Poyet must stop the rot
When a new manager comes in, results tend to get better before things eventually level off and the sub-standard performances which forced a managerial change quickly return. This is something Gus Poyet has come to realise recently and needs to arrest before things become much, much worse.
December 13th, 2013
Prior to home defeats against Tottenham Hotspur and Chelsea, everyone had the realistic expectations that one win from the two would be fantastic. A point in each would be pretty good, and a solitary point not the end of the world.
Alas, we walked away with none and find ourselves in deep trouble as a result.
It wasn’t so much the 3-4 defeat at home to Chelsea which stings. I actually found that to not only be a very decent game to watch but also saw Sunderland valiant in their attempts to continually come back from adversity. Certainly there were plenty of positives to take.
All of those however were completely undone in the game against Spurs.
Gus Poyet has established a style at the club. There’s a clear and defined way of playing football. Some of the current crop of players fit in and other don’t at all. So why Gus abandoned his own philosophy which served us so well in recent weeks and months to shoehorn in such players I have absolutely no idea.

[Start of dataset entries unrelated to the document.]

Lemma parse_soldQueryState_rewrites_witness :
  exists queryState,
    parse_soldQueryState (Some Fixtures.zip_page)
    = Ok (Some (JStr "/boston-ma-02118/", queryState))
    /\ getitem queryState "isListVisible" = Ok (JBool true)
    /\ getitem queryState "mapZoom" = Ok (JNum 15)
    /\ getitem queryState "pagination" = Ok (JObj [])
    /\ (forall key,
          key ∉ ["filterState"; "isListVisible"; "mapZoom"; "pagination"] ->
          getitem queryState key = getitem (JObj Fixtures.zip_query) key)
    /\ (forall key value, (key, value) ∈ sold_filters -> filter_of queryState key = Ok value)
    /\ filter_of queryState "isAllHomes" = Raise KeyError
    /\ filter_of queryState "sortSelection" = Raise KeyError
    /\ filter_of queryState "sort"
       = match PyDict.lookup "sortSelection" Fixtures.zip_filters with
         | Some order => Ok order
         | None => getitem (JObj Fixtures.zip_filters) "sort"
         end
    /\ (forall key,
          key ∉ "isAllHomes" :: "sortSelection" :: "sort" :: sold_filters.*1 ->
          filter_of queryState key = getitem (JObj Fixtures.zip_filters) key).
Proof.
  apply (parse_soldQueryState_rewrites Fixtures.zip_page Fixtures.zip_script Fixtures.zip_data
           (JStr "/boston-ma-02118/") Fixtures.zip_query Fixtures.zip_filters).
  - reflexivity.
  - vm_compute. reflexivity.
  - reflexivity.
  - reflexivity.
  - reflexivity.
  - refine (bool_decide_unpack _ _). vm_compute. exact I.
Defined.

End NormalizeSpec.

(** * What the set of links keeps *)

Module LinkSetMore.
Import Zipwiseproperties Scraper.

Lemma py_eq_refl (x : Json) : hashable x = true -> py_eq x x = true.
Proof.
  destruct x as [|b|n|s|items|fields]; cbn; try discriminate; intros _.
  - reflexivity.
  - destruct b; reflexivity.
  - apply Z.eqb_refl.
  - apply String.eqb_refl.
Qed.

Lemma py_eq_string (s : string) (y : Json) : py_eq (JStr s) y = true -> y = JStr s.
Proof.
  destruct y as [|b|n|t|items|fields]; cbn; try discriminate.
  intros E. apply String.eqb_eq in E. congruence.
Qed.

Lemma set_members_sub (seen items : list Json) (x : Json) :
  x ∈ set_members seen items -> x ∈ items.
Proof.
  revert seen. induction items as [|x0 items IH]; intros seen; cbn; [trivial|].
  destruct (existsb (py_eq x0) seen).
  - intros Hx. apply list_elem_of_further. exact (IH _ Hx).
  - intros Hx. apply elem_of_cons in Hx as [->|Hx].
    + apply list_elem_of_here.
    + apply list_elem_of_further. exact (IH _ Hx).
Qed.

(** A link that is inserted is equal to one that was seen or to one that
    is kept. *)
Lemma set_members_covers (seen items : list Json) (x : Json) :
  forallb hashable items = true -> x ∈ items ->
  existsb (py_eq x) seen = true
  \/ exists kept, kept ∈ set_members seen items /\ py_eq x kept = true.
Proof.
  revert seen. induction items as [|x0 items IH]; intros seen Hh Hx.
  - apply elem_of_nil in Hx. contradiction.
  - cbn in Hh. apply andb_true_iff in Hh as [Hh0 Hh]. cbn [set_members].
    apply elem_of_cons in Hx as [->|Hx].
    + destruct (existsb (py_eq x0) seen) eqn:E; [left; reflexivity|].
      right. exists x0. split; [apply list_elem_of_here | exact (py_eq_refl _ Hh0)].
    + destruct (existsb (py_eq x0) seen) eqn:E.
      * exact (IH seen Hh Hx).
      * destruct (IH (x0 :: seen) Hh Hx) as [Hseen|(kept & Hkept & Heq)].
        -- cbn in Hseen. apply orb_true_iff in Hseen as [Hx0|Hseen]; [|left; exact Hseen].
           right. exists x0. split; [apply list_elem_of_here | exact Hx0].
        -- right. exists kept. split; [apply list_elem_of_further, Hkept | exact Heq].
Qed.

Section Kept.
Context `{JsonLib}.

(** When [scrape_properties] returns, the list it returns is drawn from
    the links the walk gathered, every gathered link is equal to a
    returned one, and a string link is returned exactly when it was
    gathered: removing duplicates loses no listing and invents none. *)
Theorem scrape_properties_keeps_every_link (zip_code base_url : string) (w : World)
    (unique_links : list Json) :
  (scrape_properties zip_code base_url w).1 = Ok unique_links ->
  let gathered := (scrape_properties_try zip_code base_url w).1.1 in
  (forall link, link ∈ unique_links -> link ∈ gathered)
  /\ (forall link, link ∈ gathered ->
                   exists kept, kept ∈ unique_links /\ py_eq link kept = true)
  /\ (forall s, JStr s ∈ unique_links <-> JStr s ∈ gathered).
Proof.
  unfold scrape_properties.
  destruct (scrape_properties_try zip_code base_url w) as [[all_links w'] e].
  cbn. unfold list_set. destruct (forallb hashable all_links) eqn:Hh; [|discriminate].
  intros [= <-].
  assert (Hcover : forall link, link ∈ all_links ->
             exists kept, kept ∈ set_members [] all_links /\ py_eq link kept = true).
  { intros link Hin.
    destruct (set_members_covers [] all_links link Hh Hin) as [Hseen|Hkept];
      [discriminate | exact Hkept]. }
  split; [intros link; apply set_members_sub|]. split; [exact Hcover|].
  intros s. split; [apply set_members_sub|].
  intros Hin. destruct (Hcover _ Hin) as (kept & Hkept & Heq).
  rewrite (py_eq_string _ _ Heq) in Hkept. exact Hkept.
Qed.

End Kept.

#[local] Existing Instance MiniJson.lib.

Lemma scrape_properties_keeps_every_link_witness :
  let gathered := (scrape_properties_try "02118" Fixtures.area_url Fixtures.padded).1.1 in
  (forall link, link ∈ [JStr Fixtures.listing; JStr (Fixtures.listing +:+ " ")] ->
                link ∈ gathered)
  /\ (forall link, link ∈ gathered ->
                   exists kept,
                     kept ∈ [JStr Fixtures.listing; JStr (Fixtures.listing +:+ " ")]
                     /\ py_eq link kept = true)
  /\ (forall s, JStr s ∈ [JStr Fixtures.listing; JStr (Fixtures.listing +:+ " ")]
                <-> JStr s ∈ gathered).
Proof.
  apply (scrape_properties_keeps_every_link "02118" Fixtures.area_url Fixtures.padded).
  vm_compute. reflexivity.
Defined.

End LinkSetMore.

(** * What the extractor does with a page that lacks a field *)

Module ExtractMore.
Import Propertyfields.

Lemma title_fields_raises (soup : Html) (e : PyExn) :
  title_fields soup = Raise e ->
  (e = AttributeError /\ Bs4.find_in (Bs4.has_tag "title") soup = None)
  \/ (e = ValueError /\ Bs4.find_in (Bs4.has_tag "title") soup <> None).
Proof.
  unfold title_fields.
  destruct (Bs4.find_in (Bs4.has_tag "title") soup) as [title|]; [|intros [= <-]; auto].
  destruct (firstn 2 (PyStr.split "|" (Bs4.text title))) as [|a [|m [|x l]]];
    cbv zeta; try discriminate; intros [= <-]; right; (split; [reflexivity|]);
    intros Hnone; discriminate Hnone.
Qed.

Lemma strong_text_raises (dt_elements : list Node) (i : nat) (e : PyExn) :
  strong_text dt_elements i = Raise e -> e = AttributeError.
Proof.
  unfold strong_text. destruct (dt_elements !! i) as [dt|]; [|discriminate].
  destruct (Bs4.find_in _ _); [discriminate|]. intros [= <-]. reflexivity.
Qed.

Lemma extractPropertyInfo_outcomes (soup : Html) :
  match extractPropertyInfo soup with
  | Ok (address, MLS, listed_price) =>
    (Bs4.find_in (Bs4.has_tag "title") soup = None -> address = NA /\ MLS = NA)
    /\ (Bs4.find_in (Bs4.has_tag_attr "meta" "name" "description") soup = None ->
        listed_price = NA)
  | Raise e =>
    e = IndexError
    /\ Bs4.find_in (Bs4.has_tag_attr "meta" "name" "description") soup <> None
  end.
Proof.
  unfold extractPropertyInfo.
  assert (Hfields : exists address MLS,
             match title_fields soup with
             | Ok fields => Ok fields
             | Raise AttributeError | Raise ValueError => Ok (NA, NA)
             | Raise e => Raise e
             end = Ok (address, MLS)
             /\ (Bs4.find_in (Bs4.has_tag "title") soup = None ->
                 address = NA /\ MLS = NA)).
  { destruct (title_fields soup) as [[address MLS]|e] eqn:E.
    - exists address, MLS. split; [reflexivity|]. intros Hnone.
      unfold title_fields in E. rewrite Hnone in E. discriminate.
    - exists NA, NA.
      destruct (title_fields_raises _ _ E) as [[-> _]|[-> _]]; split; auto. }
  destruct Hfields as (address & MLS & -> & Htitle). cbn [mbind Res_bind].
  destruct (Bs4.find_in (Bs4.has_tag_attr "meta" "name" "description") soup)
    as [meta_tag|]; cbn [mbind Res_bind].
  - destruct (PyStr.split "$" (attr_or meta_tag "content" EmptyString))
      as [|part0 [|part1 parts]]; cbn [mbind Res_bind].
    + split; [exact Htitle | discriminate].
    + split; [exact Htitle | discriminate].
    + destruct (PyStr.split_ws part1) as [|price rest]; cbn [mbind Res_bind].
      * split; [reflexivity | discriminate].
      * split; [exact Htitle | discriminate].
  - split; [exact Htitle | reflexivity].
Qed.

Lemma extractStats_outcomes (soup : Html) :
  match extractStats soup with
  | Ok (days_on_zillow, views, saves) =>
    Bs4.find_in (Bs4.has_tag_attr_containing "dl" "class" "StyledOverviewStats") soup = None ->
    days_on_zillow = NA /\ views = NA /\ saves = NA
  | Raise e =>
    e = AttributeError
    /\ Bs4.find_in (Bs4.has_tag_attr_containing "dl" "class" "StyledOverviewStats") soup
       <> None
  end.
Proof.
  unfold extractStats.
  destruct (Bs4.find_in (Bs4.has_tag_attr_containing "dl" "class" "StyledOverviewStats") soup)
    as [stats|]; [|auto].
  set (dt_elements := filter _ _).
  destruct (strong_text dt_elements 0) as [d|e] eqn:E0; cbn [mbind Res_bind];
    [|split; [exact (strong_text_raises _ _ _ E0) | discriminate]].
  destruct (strong_text dt_elements 1) as [v|e] eqn:E1; cbn [mbind Res_bind];
    [|split; [exact (strong_text_raises _ _ _ E1) | discriminate]].
  destruct (strong_text dt_elements 2) as [s|e] eqn:E2; cbn [mbind Res_bind];
    [|split; [exact (strong_text_raises _ _ _ E2) | discriminate]].
  discriminate.
Qed.

(** [parsePropertyFields] on any page.  When it returns, the record
    carries the URL it was given and the marker [N/A] for every field
    whose place in the page is missing: address and MLS number without a
    title, price without a description, the three statistics without a
    statistics list.  When it raises, it is [IndexError] on a page that
    has a description or [AttributeError] on a page that has a statistics
    list, and nothing else: a page with neither always yields a record. *)
Theorem parsePropertyFields_outcomes (html : Html) (page_url : string) :
  match parsePropertyFields html page_url with
  | Ok details =>
    url details = page_url
    /\ (Bs4.find_in (Bs4.has_tag "title") html = None ->
        address details = NA /\ MLS details = NA)
    /\ (Bs4.find_in (Bs4.has_tag_attr "meta" "name" "description") html = None ->
        listed_price details = NA)
    /\ (Bs4.find_in (Bs4.has_tag_attr_containing "dl" "class" "StyledOverviewStats") html
        = None ->
        days_on_zillow details = NA /\ views details = NA /\ saves details = NA)
  | Raise e =>
    (e = IndexError
     /\ Bs4.find_in (Bs4.has_tag_attr "meta" "name" "description") html <> None)
    \/ (e = AttributeError
        /\ Bs4.find_in (Bs4.has_tag_attr_containing "dl" "class" "StyledOverviewStats") html
           <> None)
  end.
Proof.
  unfold parsePropertyFields. cbn [Bs4.BeautifulSoup mbind Res_bind].
  pose proof (extractPropertyInfo_outcomes html) as Hinfo.
  pose proof (extractStats_outcomes html) as Hstats.
  destruct (extractPropertyInfo html) as [[[a m] p]|e]; cbn [mbind Res_bind];
    [|left; exact Hinfo].
  destruct (extractStats html) as [[[d v] s]|e]; cbn [mbind Res_bind];
    [|right; exact Hstats].
  cbn. destruct Hinfo as [Htitle Hmeta]. auto.
Qed.

End ExtractMore.

(** * A city's two passes

    Step 2 and step 3 of [main]: the harvest pass over the links on file
    and the retry pass over the ledger the first pass left. *)

Module MainSpec.
Import Zipwiseproperties Scraper Sinks HarvestSpec.

(** ** What scrape_city and retry_failed_urls hand to the pool *)

Lemma scrape_city_pool (schedule : list nat) (city csv_filename : string)
    (max_workers : nat) (w : World) (header : Row) (rows : list Row) :
  fs w !! csv_filename = Some (header :: rows) ->
  Forall (fun row => row <> []) rows ->
  scrape_city schedule city csv_filename max_workers w
  = run_pool (results_path city w) (error_path city w) schedule
             (column 0 (header :: rows)) (mkPass w [] []).
Proof.
  intros Hfile Hrows. unfold scrape_city. cbv zeta. unfold File in *.
  rewrite Hfile, (first_column_ok header rows Hrows). reflexivity.
Qed.

Lemma retry_pool (schedule : list nat) (city : string) (max_workers : nat) (w : World)
    (header : Row) (rows : list Row) :
  fs w !! error_path city w = Some (header :: rows) ->
  Forall (fun row => row <> []) rows ->
  retry_failed_urls schedule city max_workers w
  = match column 0 (header :: rows) with
    | [] => (Ok (), mkPass w [] [])
    | _ :: _ =>
      run_pool (results_path city w) (error_path city w) schedule
               (column 0 (header :: rows))
               (mkPass (set_fs (delete (error_path city w) (fs w)) w) [] [])
    end.
Proof.
  intros Hfile Hrows. unfold retry_failed_urls. cbv zeta. unfold File in *.
  rewrite Hfile, (first_column_ok header rows Hrows).
  destruct (column 0 (header :: rows)); reflexivity.
Qed.

(** ** The rows of a sink that has grown *)

Lemma written_rows (header : Row) (writes : list (bool * Row)) (row : Row) :
  row ∈ writes.*2 -> row ∈ written header writes.
Proof.
  induction writes as [|[empty r] writes IH]; cbn; intros Hin.
  - apply elem_of_nil in Hin. contradiction.
  - apply elem_of_cons in Hin as [->|Hin].
    + apply elem_of_app. left. destruct empty; cbn.
      * apply list_elem_of_further, list_elem_of_here.
      * apply list_elem_of_here.
    + apply elem_of_app. right. exact (IH Hin).
Qed.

The shift to a 4-4-2 of sorts was absurd. We’d done so well with the 4-3-3-come-4-5-1 hybrid which saw patient and incisive build-up play introduced and long ‘hoof ball’ eschewed.
Players who can do well were exposed horribly. Ki Sung-Yeung is a classic example. In a 4-5-1 in the ‘quarterback’ role, he’s magnificent. In a 4-4-2 he’s far too lightweight and incapable to get the time and space he needs to operate at his best. The job isn’t made any easier for the Korean with an equally weak Jack Colback alongside him.
I like both players a whole lot, but neither are at their best in a two-man midfield. An extra body is always needed to account for the lack of physical strength.
More baffling than this, however, was the inclusion of Steven Fletcher alongside Jozy Altidore.
It might seem a little bit mad for someone who supports and covers a team bottom of the league to bemoan the inclusion of a striker who cost the club best part of £12m, and has scored numerous vital goals in the past, but his partnership with the big American Altidore has been a proven failure from Day Dot under Paolo Di Canio.
In the press leading up to the two home games Fletcher expressed that if he was given service, he’d get the goals. Against Spurs he had plenty of touches and tended to lose possession cheaply rather than put the ball in the back of the net.
There remain a couple of positives headed into Christmas and January though.
Our incredibly tough run of home fixtures is over now, and we have a very winnable set of fixtures coming up which will define our season.
If we are to show we have genuinely turned a corner, Gus Poyet will have to be a little hastier to press the big red panic button and go back to the basics he himself installed in the side and served us so well.
We’ve got more than capable players to get us out of this mess in the likes of Emanuele Giaccherini, Adam Johnson, Jozy Altidore, Wes Brown and Ki Sung-Yeung to name but a few. Now it’s up to the Uruguayan to make sure he does the right thing to get the best of those key men.